*Problem to solve*: Pick each line containing the word "handle" out of the data below.

*Data to process*:
(* ===== verification/Migration.v ===== *)
(** keyroost-import/src/migration.rs: Google Authenticator exports, a protobuf
    message in a URI. The reader's state is the bytes left; the loop over the
    fields takes fuel above their number, which is enough since every field has
    a byte ([fields_fuel]). *)
From S2P Require Export Otpauth.

(** bulk.rs's errors; a JSON error is its text. *)
Inductive BulkError :=
  | Json (e : list Z)
  | Encrypted (msg : list Z)
  | UnsupportedFormat (msg : list Z)
  | EntryRejected (index : Z) (reason : OtpAuthError)
  | EmptyFile
  | TooManyEntries
  | WrongPassword.

Record Skipped := mkSkipped { sk_label : list Z; sk_reason : list Z }.
Record Migration := mkMigration { m_entries : list BulkEntry; m_skipped : list Skipped; m_batch : option (Z * Z) }.

Definition MIGRATION_PREFIX : list Z := s2b "otpauth-migration://".
Definition is_migration_uri (uri : list Z) : bool := starts_with MIGRATION_PREFIX (trim_start uri).

(** * The protobuf reader *)

Definition MALFORMED : BulkError := UnsupportedFormat (s2b "malformed migration protobuf").
Definition reader (A : Type) : Type := io (list Z) BulkError A.

Fixpoint varint_loop (n : nat) (i v : Z) : reader Z := fun buf =>
  match n with
  | O => (Err MALFORMED, buf)
  | S n =>
      match buf with
      | [] => (Err MALFORMED, [])
      | b :: rest =>
          let v := Z.lor v (wshl 64 (Z.land b 0x7F) (7 * i)) in
          if Z.land b 0x80 =? 0 then (Ok v, rest) else varint_loop n (i + 1) v rest
      end
  end.
Definition varint : reader Z := varint_loop 10 0 0.

Definition key : reader (option (Z * Z)) := fun buf =>
  match buf with
  | [] => (Ok None, [])
  | _ => (k ← varint; mret (Some (Z.shiftr k 3, cast 8 (Z.land k 0x7)))) buf
  end.

Definition take_bytes (len : Z) : reader (list Z) := fun buf =>
  if zlen buf <? len then (Err MALFORMED, buf) else (Ok (split_at len buf).1, (split_at len buf).2).
Definition bytes : reader (list Z) := len ← varint; take_bytes len.

Definition skip (wire : Z) : reader unit :=
  if wire =? 0 then _ ← varint; mret tt
  else if wire =? 1 then _ ← take_bytes 8; mret tt
  else if wire =? 2 then _ ← bytes; mret tt
  else if wire =? 5 then _ ← take_bytes 4; mret tt
  else lift (Err MALFORMED).

(** [while let Some((field, wire)) = r.key()? { .. }]. *)
Fixpoint fields_loop {S} (fuel : nat) (handle : S -> Z -> Z -> reader S) (s : S) : reader S :=
  match fuel with
  | O => lift (Err MALFORMED)
  | Datatypes.S fuel =>
      k ← key;
      match k with
      | None => mret s
      | Some (field, wire) => s' ← handle s field wire; fields_loop fuel handle s'
      end
  end.
Definition read_fields {S} (handle : S -> Z -> Z -> reader S) (s : S) (buf : list Z) : result BulkError S :=
  fst (fields_loop (Datatypes.S (length buf)) handle s buf).

(** A message's fields as its loop collects them. *)
Record Params := mkParams {
  p_secret : list Z; p_name : list Z; p_issuer : list Z; p_algorithm : Z; p_digits : Z; p_typ : Z; p_counter : Z
}.
Definition params0 : Params := mkParams [] [] [] 0 0 0 0.

Definition narrow_field (p : Params) (field wire : Z) : reader Params :=
  let '(mkParams secret name issuer algorithm digits typ counter) := p in
  if (field =? 1) && (wire =? 2) then secret ← bytes; mret (mkParams secret name issuer algorithm digits typ counter)
  else if (field =? 2) && (wire =? 2) then b ← bytes; mret (mkParams secret (from_utf8_lossy b) issuer algorithm digits typ counter)
  else if (field =? 3) && (wire =? 2) then b ← bytes; mret (mkParams secret name (from_utf8_lossy b) algorithm digits typ counter)
  else if (field =? 4) && (wire =? 0) then n ← varint; mret (mkParams secret name issuer n digits typ counter)
  else if (field =? 5) && (wire =? 0) then n ← varint; mret (mkParams secret name issuer algorithm n typ counter)
  else if (field =? 6) && (wire =? 0) then n ← varint; mret (mkParams secret name issuer algorithm digits n counter)
  else _ ← skip wire; mret p.

Definition wide_field (p : Params) (field wire : Z) : reader Params :=
  let '(mkParams secret name issuer algorithm digits typ counter) := p in
  if (field =? 1) && (wire =? 2) then secret ← bytes; mret (mkParams secret name issuer algorithm digits typ counter)
  else if (field =? 2) && (wire =? 2) then b ← bytes; mret (mkParams secret (from_utf8_lossy b) issuer algorithm digits typ counter)
  else if (field =? 3) && (wire =? 2) then b ← bytes; mret (mkParams secret name (from_utf8_lossy b) algorithm digits typ counter)
  else if (field =? 4) && (wire =? 0) then n ← varint; mret (mkParams secret name issuer n digits typ counter)
  else if (field =? 5) && (wire =? 0) then n ← varint; mret (mkParams secret name issuer algorithm n typ counter)
  else if (field =? 6) && (wire =? 0) then n ← varint; mret (mkParams secret name issuer algorithm digits n counter)
  else if (field =? 7) && (wire =? 0) then n ← varint; mret (mkParams secret name issuer algorithm digits typ n)
  else _ ← skip wire; mret p.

*Reply*:
Fixpoint fields_loop {S} (fuel : nat) (handle : S -> Z -> Z -> reader S) (s : S) : reader S :=
      | Some (field, wire) => s' ← handle s field wire; fields_loop fuel handle s'
Definition read_fields {S} (handle : S -> Z -> Z -> reader S) (s : S) (buf : list Z) : result BulkError S :=
  fst (fields_loop (Datatypes.S (length buf)) handle s buf).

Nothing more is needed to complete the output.